▸ AIM OF THE TASK
Each line in the listing below that includes "Hperm" should be counted; give the total and nothing more.

DATA FOR THIS EXERCISE START

(* ===== verification/EngineExamples.v ===== *)
(** * EngineExamples: queries over a concrete set

    The conjunction of two triple patterns over the set of [PatternExamples]:
    three rows each that share their entity, nine answers. *)

From S2P Require Import Prelude Lex VariableSet OwnerCover ByteTable KeySchema PatchHash Branch Head Algebra.
From S2P Require Import Machine Trible TribleSet Examples TribleExamples.
From S2P Require Import Liveness Query Constraints Intersection Union ConstraintExamples.
From S2P Require Import TribleIndex TriblePattern TriblePatternSpec PatternExamples.
From S2P Require Import Engine EngineRows EnginePlan EngineSpec EngineSteps EngineSearch QueryJoin.

Open Scope nat_scope.

(** [and!(pattern(?0, 2, ?1), pattern(?0, 2, ?2))] *)
Definition ex_patterns : list TribleSetConstraint :=
  [ex_edges; mkPattern (Var 0) (Const (ex_value 2)) (Var 2) ex_s].
Definition ex_join : Constraint := join ex_sip64 ex_rand ex_sort false 1 ex_patterns.
Definition ex_vars : VariableSet := Query.variables ex_join.

Definition ex_sat : asg → Prop :=
  intersection_sat (constraint ex_sip64 ex_rand false 1 <$> ex_patterns) (sat_at ex_sip64 ex_patterns).
Definition ex_rel : VariableSet → VariableId → bool :=
  intersection_relevant (constraint ex_sip64 ex_rand false 1 <$> ex_patterns) (rel_at ex_patterns).

Definition ex_query (width : N) : res Query := q ← new ex_join; with_frontier_width q width.

(** All rows of a query, by [next]. *)
Fixpoint ex_collect (n fuel : nat) (q : Query) : res (list Binding) :=
  match n with
  | 0 => None
  | S n =>
      '(o, q) ← next ex_join (λ _, true) (λ _, false) Some fuel q;
      match o with
      | None => Some []
      | Some b => rest ← ex_collect n fuel q; Some (b :: rest)
      end
  end.

(** The last bytes of the values of a row. *)
Definition ex_row (b : Binding) : list N := omap (λ v, o ← bval b v; last o) [0%N; 1%N; 2%N].

Lemma ex_sort_perm l : ex_sort l ≡ₚ l.
Proof. apply merge_sort_Permutation. Qed.

Lemma ex_join_ready width : (0 < width <= 16384)%N → join_ready ex_sip64 ex_rand width ex_patterns.
Proof.
  intros Hw. assert (size (rows ex_sip64 ex_s) = 3) as E by (vm_compute; reflexivity).
  assert (∀ P : TribleSetConstraint → Prop, (∀ w, (w < 128)%N → P (mkPattern (Var 0) (Const (ex_value 2)) (Var w) ex_s)) →
    Forall P ex_patterns) as Hall by (intros P HP; apply Forall_cons; split; [by apply HP|]; apply Forall_cons; by split; [apply HP|]).
  split; [clear -Hw; lia|..]; apply Hall; intros w Hv.
  - apply ex_s_ok.
  - intros [| |]; [done|by apply ex_value_ok|exact Hv].
  - change (in_set _) with ex_s. rewrite E. clear -Hw. lia.
Qed.

Lemma ex_join_ok : ConstraintOk ex_join ex_sat ex_rel.
Proof. apply (join_ok _ _ _ ex_sort_perm _ _ 4 _ (ex_join_ready 4 ltac:(done))). Qed.
Lemma ex_query_ready width : (0 < width <= 16384)%N → query_ready ex_join ex_rel width.
Proof. intros Hw. apply (join_query_ready _ _ _ ex_sort_perm _ _ _ _ (ex_join_ready width Hw)). Qed.

Lemma ex_ready4 : query_ready ex_join ex_rel 4.
Proof. apply ex_query_ready. lia. Qed.
Lemma ex_ready1 : query_ready ex_join ex_rel 1.
Proof. apply ex_query_ready. lia. Qed.

(** A row in which variable 1 is 20 is an error. *)
Definition ex_pred (b : Binding) : unit + bool := if bool_decide (bval b 1%N = Some (ex_value 20)) then inl () else inr true.

(** The first call with [ex_pred], and the rows that remain. *)
Definition ex_resume (width : N) : res (nat * nat) :=
  q ← ex_query width;
  (fix go n q := match n with
                 | 0 => None
                 | S n =>
                     '(o, q') ← try_next_where ex_join (λ _, true) (λ _, false) Some ex_pred 100 q;
                     match o with
                     | inl _ => rest ← ex_collect 10 100 q'; Some (0, length rest)
                     | inr None => None
                     | inr (Some _) => '(seen, rest) ← go n q'; Some (S seen, rest)
                     end
                 end) 10 q.

(** The rows of the two halves of a split query. *)
Definition ex_halves (width : N) : res (nat * nat) :=
  q ← ex_query width; '(q1, o) ← split ex_join (λ _, true) (λ _, false) 100 (into_par_iter q);
  left ← ex_collect 10 100 q1;
  right ← match o with Some q2 => ex_collect 10 100 q2 | None => Some [] end;
  Some (length left, length right).

Abbreviation ex_sole := (λ _ : Query, true).
Abbreviation ex_shared := (λ _ : Query, false).

(** Row 0 estimates 1 and 9, row 1 estimates 9 and 1, row 2 weighs 2 and 3 alike:
    the influence decides. *)
Lemma plan_partition_witness :
  let prefers := preferred 2 [mkVariableSet 2; mkVariableSet 3] (mkVariableSet 3) [1; 9; 9; 1; 2; 3]%N in
  ∃ p sel, plan_rows prefers 2 3 = Some p ∧ plan_selection p 3 = Some sel ∧ sel_rows sel ≡ₚ [0; 1; 2] ∧
    plan_group p 1 3 = Some (1%N, (1, 3)) ∧ prefers 2 = Some 1%N.
Proof.
  destruct (plan_partition 2 [mkVariableSet 2; mkVariableSet 3] (mkVariableSet 3) [1; 9; 9; 1; 2; 3]%N 3) as (p & sel & Hp & Hsel & Hperm & _).
  - lia.
  - lia.
  - done.
  - done.
  - done.
  - intros v Hv Hs. destruct (decide (v < 2)%N); [lia|]. exfalso. revert Hs.
    assert (Forall (λ v : nat, is_set (mkVariableSet 3) (N.of_nat v) = false) (seq 2 126)) as Hall by (vm_compute; repeat constructor).
    rewrite Forall_forall in Hall. specialize (Hall (N.to_nat v)). rewrite N2Nat.id in Hall. rewrite Hall; [done|].
    apply elem_of_seq. lia.
  - simpl. lia.
  - simpl. lia.
  - exists p, sel. split; [exact Hp|]. split; [exact Hsel|]. split; [exact Hperm|].
    vm_compute in Hp. injection Hp as <-. split; vm_compute; reflexivity.
Defined.

Lemma search_complete_witness :
  (∃ q0 q bs, new ex_join = Some q0 ∧ with_frontier_width q0 4 = Some q ∧
    (∃ n, ∀ fuel, n <= fuel → yields no_hint (next ex_join ex_sole ex_shared Some fuel) q (omap Some bs)) ∧
    NoDup (bval <$> bs) ∧
    ∀ a, a ∈ bval <$> bs ↔ asg_ok a ∧ (∀ v, is_Some (a v) ↔ (v < 128)%N ∧ is_set ex_vars v = true) ∧ ex_sat a) ∧
  length <$> (q ← ex_query 4; ex_collect 10 100 q) = Some 9.
Proof.
  split; [|vm_compute; reflexivity].
  destruct (search_complete ex_join ex_sat ex_rel 4 ex_sole ex_shared ex_join_ok ex_ready4)
    as (q0 & q & bs & Hn & Hw & Hy & Hnd & Hin).
  exists q0, q, bs. split; [exact Hn|]. split; [exact Hw|]. split; [apply Hy|]. split; [exact Hnd|exact Hin].
Defined.

Lemma search_width_witness :
  ∃ q0 q q' bs bs', new ex_join = Some q0 ∧ with_frontier_width q0 4 = Some q ∧ with_frontier_width q0 1 = Some q' ∧
    emits ex_join ex_sole ex_sole q bs ∧ emits ex_join ex_shared ex_shared q' bs' ∧ bval <$> bs ≡ₚ bval <$> bs'.
Proof.
  destruct (new_pending ex_join ex_sat ex_rel 4 (Hc := ex_join_ok) ex_ready4) as (q0 & q & _ & Hn & Hw & _).
  assert (∃ q', with_frontier_width q0 1 = Some q') as [q' Hw'] by (clear; unfold with_frontier_width; simpl; by eexists).
  destruct (search_width ex_join ex_sat ex_rel 4 1 ex_sole ex_sole ex_shared ex_shared q0 q q' ex_join_ok
    ex_ready4 ex_ready1 Hn Hw Hw') as (bs & bs' & H1 & H2 & H3).
  exists q0, q, q', bs, bs'. split; [exact Hn|]. split; [exact Hw|]. split; [exact Hw'|]. split; [exact H1|]. split; [exact H2|exact H3].
Defined.

(** The error leaves eight of nine rows, the one it occurred on included. *)
Lemma try_next_where_resumes_witness :
  (∃ q roots bs n q', pending ex_join ex_sat 4 q roots ∧ answers ex_vars ex_sat roots bs ∧
    (∀ fuel, n <= fuel → try_next_where ex_join ex_sole ex_shared Some ex_pred fuel q = Some ((scan Some ex_pred bs).1, q')) ∧
    ∃ n', ∀ fuel, n' <= fuel → yields no_hint (next ex_join ex_sole ex_shared Some fuel) q' (omap Some (scan Some ex_pred bs).2)) ∧
  ex_resume 4 = Some (1, 8).
Proof.
  split; [|vm_compute; reflexivity].
  destruct (new_pending ex_join ex_sat ex_rel 4 (Hc := ex_join_ok) ex_ready4) as (_ & q & roots & _ & _ & Hp & _).
  destruct (try_next_where_resumes ex_join ex_sat ex_rel 4 ex_sole ex_shared q roots ex_join_ok ex_ready4 Hp)
    as (bs & Han & Hr).
  destruct (Hr unit Binding Some ex_pred) as (n & q' & Hf & Hy).
  exists q, roots, bs, n, q'. split; [exact Hp|]. split; [exact Han|]. split; [exact Hf|exact Hy].
Defined.

Lemma split_bag_witness :
  (∃ q roots bs, pending ex_join ex_sat 4 q roots ∧ emits ex_join ex_sole ex_shared q bs ∧
    ∃ n q1 o bs1 bs2, (∀ fuel, n <= fuel → split ex_join ex_sole ex_shared fuel q = Some (q1, o)) ∧
      emits ex_join ex_sole ex_shared q1 bs1 ∧ bval <$> bs ≡ₚ bval <$> bs1 ++ bs2) ∧
  ex_halves 4 = Some (6, 3).
Proof.
  split; [|vm_compute; reflexivity].
  destruct (new_pending ex_join ex_sat ex_rel 4 (Hc := ex_join_ok) ex_ready4) as (_ & q & roots & _ & _ & Hp & _).
  destruct (split_bag ex_join ex_sat ex_rel 4 ex_sole ex_shared q roots ex_join_ok ex_ready4 Hp)
    as (bs & Hem & _ & n & q1 & o & bs1 & bs2 & Hf & H1 & _ & _ & Hperm).
  exists q, roots, bs. split; [exact Hp|]. split; [exact Hem|]. exists n, q1, o, bs1, bs2.
  split; [exact Hf|]. split; [exact H1|exact Hperm].
Defined.

(** Entity, value and value: nine combinations. *)
Lemma join_complete_witness :
  (∃ q0 q bs, new ex_join = Some q0 ∧ with_frontier_width q0 2 = Some q ∧
    (∃ n, ∀ fuel, n <= fuel → yields no_hint (next ex_join ex_sole ex_sole Some fuel) q (omap Some bs)) ∧
    ∀ a, a ∈ bval <$> bs ↔
      (∀ v, is_Some (a v) ↔ (v < 128)%N ∧ ∃ p, p ∈ ex_patterns ∧ touches p v = true) ∧
      ∀ p, p ∈ ex_patterns → ∃ k, k ∈ rows ex_sip64 (in_set p) ∧ ∀ x, agrees (term_at p x) a (value_at x k)) ∧
  (q ← ex_query 2; l ← ex_collect 10 100 q; Some ((λ b, ex_row b) <$> l) : option (list (list N))) =
    Some [[1; 90; 90]; [1; 20; 90]; [1; 7; 90]; [1; 90; 20]; [1; 20; 20]; [1; 7; 20]; [1; 90; 7]; [1; 20; 7]; [1; 7; 7]]%N.
Proof.
  split; [|vm_compute; reflexivity].
  destruct (join_complete ex_sip64 ex_rand ex_sort false 1 2 ex_patterns ex_sole ex_sole ex_sort_perm (ex_join_ready 2 ltac:(done)))
    as (q0 & q & bs & Hn & Hw & Hy & _ & Hin).
  exists q0, q, bs. split; [exact Hn|]. split; [exact Hw|]. split; [apply Hy|exact Hin].
Defined.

DATA FOR THIS EXERCISE END

▸ WRITTEN ANSWER
4